Kedua: Shalat orang yang sakit:

1. Orang yang sakit harus shalat berdiri tegak sebatas kemampuannya.

2. Siapa yang tidak mampu shalat berdiri, ia shalat dengan posisi duduk, dan yang utama adalah bersila di setiap tempat berdiri.

3. Jika ia tidak mampu shalat duduk, ia shalat di atas lambungnya sambil menghadap kiblat dengan wajahnya, dan yang sunnah adalah di atas lambungnya yang kanan.

4. Jika tidak mampu shalat di atas lambungnya, ia shalat bertelentang.

5. Barangsiapa yang mampu berdiri dan tidak bisa ruku' atau sujud, kewajiban berdiri tidak gugur darinya, tetapi ia shalat berdiri lalu memberi isyarat dengan ruku', kemudian ia duduk dan memberi isyarat dengan sujud.

6. Jika ada penyakit di matanya, dan dokter yang dipercaya berkata: Jika engkau shalat bertelentang niscaya bisa mengobatimu, dan jika tidak maka tidak (bisa mengobatimu). Maka ia boleh shalat bertelentang.

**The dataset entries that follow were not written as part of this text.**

Lemma frames_forwarded_witness :
  let c := Client.CbMetricsSidecarClient kDefaultStatsSidecarUrl in
  omap body_of (events (eseq ((λ f, OnMessage true f.1 f.2) <$> [(false, "a"%string); (true, "b"%string); (false, "c"%string)])) c)
    = ["a"; "c"]%string.
Proof. exact (frames_forwarded [(false, "a"%string); (true, "b"%string); (false, "c"%string)] (Client.CbMetricsSidecarClient kDefaultStatsSidecarUrl) eq_refl). Defined.

Definition posts : list Client.input :=
  [Client.Post true "a"; Client.Post false "b"; Client.PostedRuns; Client.LoadDone 0 0 (Some 204); Client.LoadDone 7 0 None]%string.
Lemma requests_accounted_witness :
  let c := exec (run Client.handle posts) (Client.CbMetricsSidecarClient kDefaultStatsSidecarUrl) in
  let tr := events (run Client.handle posts) (Client.CbMetricsSidecarClient kDefaultStatsSidecarUrl) in
  omap Client.completed tr = [0] ∧ (omap Client.requested tr).*1 = seqZ 0 (Client.next_loader_id_ c).
Proof.
  split; [vm_compute; reflexivity|].
  refine (proj1 (Client.requests_accounted kDefaultStatsSidecarUrl _ _ _)).
  apply run_reachable. vm_compute. reflexivity.
Defined.

(** A session that is created, closed and created again without a new id. *)
Definition reopening : list (Z * bool * input) :=
  [(0, true, Created "first"); (5000, true, Closed "bye"); (6000, true, Created "second")]%string.
Definition fresh_emitter : emitter := CbWebrtcEventEmitter [1; 255] kDefaultWebrtcEventUrl.
Definition reopened_ids : list (string * option string) :=
  omap (λ x, match x with Beacon n a => Some (n, FindString "session_id" a) | _ => None end)
    (events (run handle reopening) fresh_emitter).
Lemma session_reopens : reopened_ids =
  [(kSessionCreated, Some "s01ff"%string); (kSessionClosed, Some "s01ff"%string); (kSessionCreated, Some "s01ff"%string)].
Proof. vm_compute. reflexivity. Qed.
(** Two contexts are made, each gets a page, and the first one is disposed. *)
Definition browsing_contexts : list input :=
  [NewContext; NewTarget (Some blank_page); NewContext; NewTarget (Some blank_page); Dispose (Own 0);
   Dispose (Foreign 0); Dispose (Own 0)].
Lemma pages_never_outlive_context_witness :
  web_contents_holders_ (exec (run handle browsing_contexts) booted) = [(6%nat, Own 1)] ∧
  ContextDestroyed (Own 0) ∈ events (run handle browsing_contexts) booted ∧
  ContextDestroyed (Own 1) ∉ events (run handle browsing_contexts) booted.
Proof.
  split; [vm_compute; reflexivity|]. split; [vm_compute; repeat first [left; reflexivity|right]|].
  refine (proj1 (pages_never_outlive_context booted _ _ _ _) 6%nat (Own 1) _).
  - split; [reflexivity|]. split; [reflexivity|]. intros n. discriminate.
  - apply run_reachable. vm_compute. reflexivity.
  - vm_compute. left.
Defined.

(** A window of 1001 by 9999 is trimmed; the client is told. *)
Definition odd_params : DictValue := [("height", VInt 9999); ("width", VInt 1001)]%string.
Lemma set_viewport_reports_witness :
  events (HandleCommand well None (mkDispatchable (Some kSetViewportMethod) 7 (as_params odd_params))) booted ≠ [].
Proof.
  edestruct (set_viewport_reports well None 7 (as_params odd_params) booted odd_params 1001 9999)
    as (es & ts & c' & -> & _);
    [vm_compute; reflexivity|vm_compute; reflexivity|exact (tracks_layers _ _ browsed_tracks)|vm_compute; reflexivity|
     vm_compute; reflexivity|vm_compute; reflexivity|vm_compute; discriminate|].
  by destruct es.
Defined.
(* ===== verification/AuraClients.v ===== *)
(** * The clients of the aura root (capture/build-integration/cb_cursor_client,
      cb_focus_client, cb_window_parenting_client, cb_aura_platform_data)

    [Cursor]: what the page asks of the cursor, on its way to [CursorEmitter].
    [Focus]: the focused window and who is told.  [Layout]: the sizes of the
    children of the root.  An observer that calls back into the focus client is
    an input that follows. *)

From Stdlib Require Import ZArith Lia.
From stdpp Require Import base tactics gmap sets list.
From S2P Require Import Prelude Numbers FrameCapture Viewport.
Open Scope Z_scope.

Module Cursor.

Record client := mkClient {
  current_cursor_ : Z;                   (* its type *)
  visible_ : bool;
  mouse_events_enabled_ : bool;
  cursor_lock_count_ : Z;                (* int *)
  cursor_size_ : Z;
  large_cursor_size_in_dip_ : Z;
  cursor_color_ : Z;
  display_ : option nat;
  change_callback_ : bool;
  root_window_ : bool;
  observers_ : list nat;
}.
#[export] Instance eta_client : Eta client := λ s,
  mkClient (current_cursor_ s) (visible_ s) (mouse_events_enabled_ s) (cursor_lock_count_ s) (cursor_size_ s)
    (large_cursor_size_in_dip_ s) (cursor_color_ s) (display_ s) (change_callback_ s) (root_window_ s) (observers_ s).
(** The defaults are constants of Chromium. *)
Definition CbCursorClient (pointer normal large default_color : Z) : client :=
  mkClient pointer true true 0 normal large default_color None false true [].

Inductive event :=
| Changed (ty : Z) (visible : bool)                            (* the change callback *)
| OnCursorVisibilityChanged (observer : nat) (visible : bool).
Abbreviation M := (eff client event).

Definition SetCursorChangeCallback (callback : bool) : M unit := emod (λ s, s <| change_callback_ := callback |>).
Definition report : M unit :=
  s ← eget; ewhen (change_callback_ s) (emit (Changed (current_cursor_ s) (visible_ s))).
Definition HandleCursorSet (cursor : Z) : M unit := emod (λ s, s <| current_cursor_ := cursor |>);; report.
Definition SetCursor (cursor : Z) : M unit := HandleCursorSet cursor.
Definition SetCursorForced (cursor : Z) : M unit := HandleCursorSet cursor.
Definition GetCursor (s : client) : Z := current_cursor_ s.

Definition tell_observers (visible : bool) : M unit :=
  s ← eget; eseq ((λ o, emit (OnCursorVisibilityChanged o visible)) <$> observers_ s).
Definition ShowCursor : M unit :=
  s ← eget;
  let changed := negb (visible_ s) in
  emod (λ s, s <| visible_ := true |>);;
  ewhen changed (tell_observers true;; report).
Definition HideCursor : M unit :=
  s ← eget;
  let changed := visible_ s in
  emod (λ s, s <| visible_ := false |>);;
  ewhen changed (tell_observers false;; report).
Definition IsCursorVisible (s : client) : bool := visible_ s.

Definition SetCursorSize (z : Z) : M unit := emod (λ s, s <| cursor_size_ := z |>).
Definition GetCursorSize (s : client) : Z := cursor_size_ s.
Definition SetLargeCursorSizeInDip (z : Z) : M unit := emod (λ s, s <| large_cursor_size_in_dip_ := z |>).
Definition GetLargeCursorSizeInDip (s : client) : Z := large_cursor_size_in_dip_ s.
Definition SetCursorColor (z : Z) : M unit := emod (λ s, s <| cursor_color_ := z |>).
Definition GetCursorColor (s : client) : Z := cursor_color_ s.
Definition EnableMouseEvents : M unit := emod (λ s, s <| mouse_events_enabled_ := true |>).
Definition DisableMouseEvents : M unit := emod (λ s, s <| mouse_events_enabled_ := false |>).
Definition IsMouseEventsEnabled (s : client) : bool := mouse_events_enabled_ s.
Definition SetDisplay (d : nat) : M unit := emod (λ s, s <| display_ := Some d |>).
Definition GetDisplay (s : client) : option nat := display_ s.

Definition LockCursor : M unit := emod (λ s, s <| cursor_lock_count_ := cursor_lock_count_ s + 1 |>).
Definition UnlockCursor : M unit :=
  emod (λ s, s <| cursor_lock_count_ := cursor_lock_count_ s - 1 |>);;
  s ← eget; ewhen (cursor_lock_count_ s <? 0) (emod (λ s, s <| cursor_lock_count_ := 0 |>)).
Definition IsCursorLocked (s : client) : bool := 0 <? cursor_lock_count_ s.

Definition AddObserver (o : nat) : M unit := emod (λ s, s <| observers_ := (observers_ s ++ [o])%list |>).
Definition RemoveObserver (o : nat) : M unit := emod (λ s, s <| observers_ := filter (λ x, x ≠ o) (observers_ s) |>).
Definition ShouldHideCursorOnKeyEvent : bool := true.
Definition ShouldHideCursorOnTouchEvent : bool := true.
Definition GetSystemCursorSize : Size := (25, 25).
Definition OnWindowDestroying : M unit := emod (λ s, s <| root_window_ := false |>).

Inductive input :=
| Sets (forced : bool) (cursor : Z) | Shows | Hides | Locks | Unlocks
| Sizes (z : Z) | LargeSizes (z : Z) | Colors (z : Z) | MouseEvents (b : bool) | Displays (d : nat)
| Adds (o : nat) | Removes (o : nat) | RootDestroyed.
Definition handle (i : input) : M unit :=
  match i with
  | Sets true c => SetCursorForced c | Sets false c => SetCursor c
  | Shows => ShowCursor | Hides => HideCursor | Locks => LockCursor | Unlocks => UnlockCursor
  | Sizes z => SetCursorSize z | LargeSizes z => SetLargeCursorSizeInDip z | Colors z => SetCursorColor z
  | MouseEvents true => EnableMouseEvents | MouseEvents false => DisableMouseEvents | Displays d => SetDisplay d
  | Adds o => AddObserver o | Removes o => RemoveObserver o | RootDestroyed => OnWindowDestroying
  end.
(** The count of locks is an [int]. *)
Definition enabled (i : input) (s : client) : bool :=
  match i with Locks => cursor_lock_count_ s <? 2 ^ 31 - 1 | _ => true end.

(** ** The cursor that is reported *)

Definition told1 (c : Z * bool) (e : event) : Z * bool := match e with Changed ty v => (ty, v) | _ => c end.
(** What the callback was last told. *)
Definition told (c : Z * bool) (tr : list event) : Z * bool := fold_left told1 tr c.
Definition shown (s : client) : Z * bool := (current_cursor_ s, visible_ s).

Lemma observers_told l v (s : client) c :
  let m : M unit := eseq ((λ o, emit (OnCursorVisibilityChanged o v)) <$> l) in
  exec m s = s ∧ told c (events m s) = c.
Proof.
  cbv zeta. induction l as [|o l IH]; [done|]. rewrite fmap_cons. cbn [eseq]. rewrite exec_bind, events_bind. exact IH.
Qed.
Lemma visibility_told v s c : change_callback_ s = true →
  exec (tell_observers v;; report) s = s ∧ told c (events (tell_observers v;; report) s) = shown s.
Proof.
  intros Hc. unfold tell_observers. rewrite exec_bind, events_bind, exec_get, events_get.
  destruct (observers_told (observers_ s) v s c) as [-> Ht].
  unfold report. rewrite exec_get, events_get, Hc. split; [done|]. unfold told in *. by rewrite fold_left_app, Ht.
Qed.

(** What each operation keeps: the callback, a count of locks that is not
    negative, and that the cursor is the one that was told. *)
Definition current (c : Z * bool) (s : client) : Prop :=
  change_callback_ s = true ∧ 0 <= cursor_lock_count_ s < 2 ^ 31 ∧ c = shown s.
Lemma step_current i s c : enabled i s = true → current c s →
  current (told c (events (handle i) s)) (exec (handle i) s).
Proof.
  intros Hen (Hc & Hl & ->). unfold current. destruct i as [[] z| | | | |z|z|z|[]|d|o|o|]; cbn [handle]; try done.
  - unfold SetCursorForced, HandleCursorSet, report. rewrite exec_mod, events_mod, exec_get, events_get. cbn. by rewrite Hc.
  - unfold SetCursor, HandleCursorSet, report. rewrite exec_mod, events_mod, exec_get, events_get. cbn. by rewrite Hc.
  - unfold ShowCursor. cbv zeta. rewrite exec_get, events_get, exec_mod, events_mod.
    destruct (visible_ s) eqn:Hs; cbn [negb ewhen]; [by destruct s; simpl in *; subst|].
    match goal with |- context [exec (tell_observers true;; report) ?s1] =>
      by destruct (visibility_told true s1 (shown s) Hc) as [-> ->] end.
  - unfold HideCursor. cbv zeta. rewrite exec_get, events_get, exec_mod, events_mod.
    destruct (visible_ s) eqn:Hs; cbn [negb ewhen]; [|by destruct s; simpl in *; subst].
    match goal with |- context [exec (tell_observers false;; report) ?s1] =>
      by destruct (visibility_told false s1 (shown s) Hc) as [-> ->] end.
  - simpl in Hen. apply Z.ltb_lt in Hen. split_and!; [done|cbn; lia|cbn; lia|done].
  - unfold UnlockCursor. rewrite exec_mod, events_mod, exec_get, events_get. cbn.
    destruct (Z.ltb_spec (cursor_lock_count_ s - 1) 0); cbn; split_and!; try done; lia.
Qed.

(** From the time a consumer is set it has been told the cursor that is current:
    whatever a page asks of the cursor, the last report is the shape and the
    visibility there are; and the cursor is never unlocked more than it was
    locked. *)
Theorem consumer_sees_cursor s0 s tr : change_callback_ s0 = true → cursor_lock_count_ s0 = 0 →
  reachable enabled handle s0 s tr →
  told (shown s0) tr = (current_cursor_ s, visible_ s) ∧ 0 <= cursor_lock_count_ s < 2 ^ 31.
Proof.
  intros Hc Hl Hr. enough (H : current (told (shown s0) tr) s) by (split; apply H).
  revert Hr. apply (reachable_trace_inv enabled handle s0 (λ s tr, current (told (shown s0) tr) s)).
  - split_and!; [done|lia|lia|done].
  - intros i s' tr' _ Ht Hen. unfold told. rewrite fold_left_app. by apply step_current.
Qed.
End Cursor.

Module Focus.

Record client := mkClient {
  focused_window_ : option nat;
  observed : option nat;                 (* the window the observation is of *)
  focus_observers_ : list nat;
  window_observer : gmap nat nat;        (* GetFocusChangeObserver, a property of a window *)
}.
#[export] Instance eta_client : Eta client := λ s,
  mkClient (focused_window_ s) (observed s) (focus_observers_ s) (window_observer s).
Definition CbFocusClient : client := mkClient None None [] ∅.

Inductive event := OnWindowFocused (observer : nat) (gained lost : option nat).
Abbreviation M := (eff client event).

Definition AddObserver (o : nat) : M unit := emod (λ s, s <| focus_observers_ := (focus_observers_ s ++ [o])%list |>).
Definition RemoveObserver (o : nat) : M unit :=
  emod (λ s, s <| focus_observers_ := filter (λ x, x ≠ o) (focus_observers_ s) |>).

Definition tell_window (w gained lost : option nat) : M unit :=
  s ← eget;
  match w ≫= λ w, window_observer s !! w with
  | Some o => emit (OnWindowFocused o gained lost)
  | None => mret tt
  end.
(** [can_focus]: [CanFocus] of the window. *)
Definition FocusWindow (can_focus : bool) (window : option nat) : M unit :=
  if bool_decide (is_Some window) && negb can_focus then mret tt
  else
    s ← eget;
    ewhen (bool_decide (is_Some (focused_window_ s))) (emod (λ s, s <| observed := None |>));;
    let old_focused_window := focused_window_ s in
    emod (λ s, s <| focused_window_ := window |>);;
    ewhen (bool_decide (is_Some window)) (emod (λ s, s <| observed := window |>));;
    eseq ((λ o, emit (OnWindowFocused o window old_focused_window)) <$> focus_observers_ s);;
    tell_window old_focused_window window old_focused_window;;
    tell_window window window old_focused_window.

7. Barangsiapa yang lemah melakukan ruku' dan sujud, ia memberi isyarat dengannya dan menjadikan sujud lebih rendah dari ruku'.

8. Jika ia hanya tidak bisa sujud, ia ruku' dan memberi isyarat dengan sujud.

9. Jika ia tidak bisa menundukkan punggungnya hingga lehernya, jika punggungnya melengkung, maka jadilah ia seolah-olah ruku', maka jika ia ingin ruku', ia menambah tunduknya sedikit dan mendekatkan wajahnya sedikit ke bawah di dalam sujud sebatas kemampuannya.

10. Jika ia tidak bisa memberi isyarat dengan kepalanya, ia bertakbir dan membaca, berniat dengan hatinya ruku, bangkit darinya, sujud, bangkit darinya, duduk di antara dua sujud, dan duduk untuk tasyahhud serta membaca zikir-zikir yang mesti dibaca. Adapun yang dilakukan sebagian orang yang sakit berupa isyarat dengan jemarinya maka hal itu tidak ada dasarnya.

11. Apabila orang yang sakit mampu di saat shalatnya melakukan sesuatu yang sebelumnya ia tidak mampu melakukannya berupa berdiri atau duduk atau ruku' atau sujud atau memberi isyarat, ia berpindah kepadanya dan meneruskan shalatnya.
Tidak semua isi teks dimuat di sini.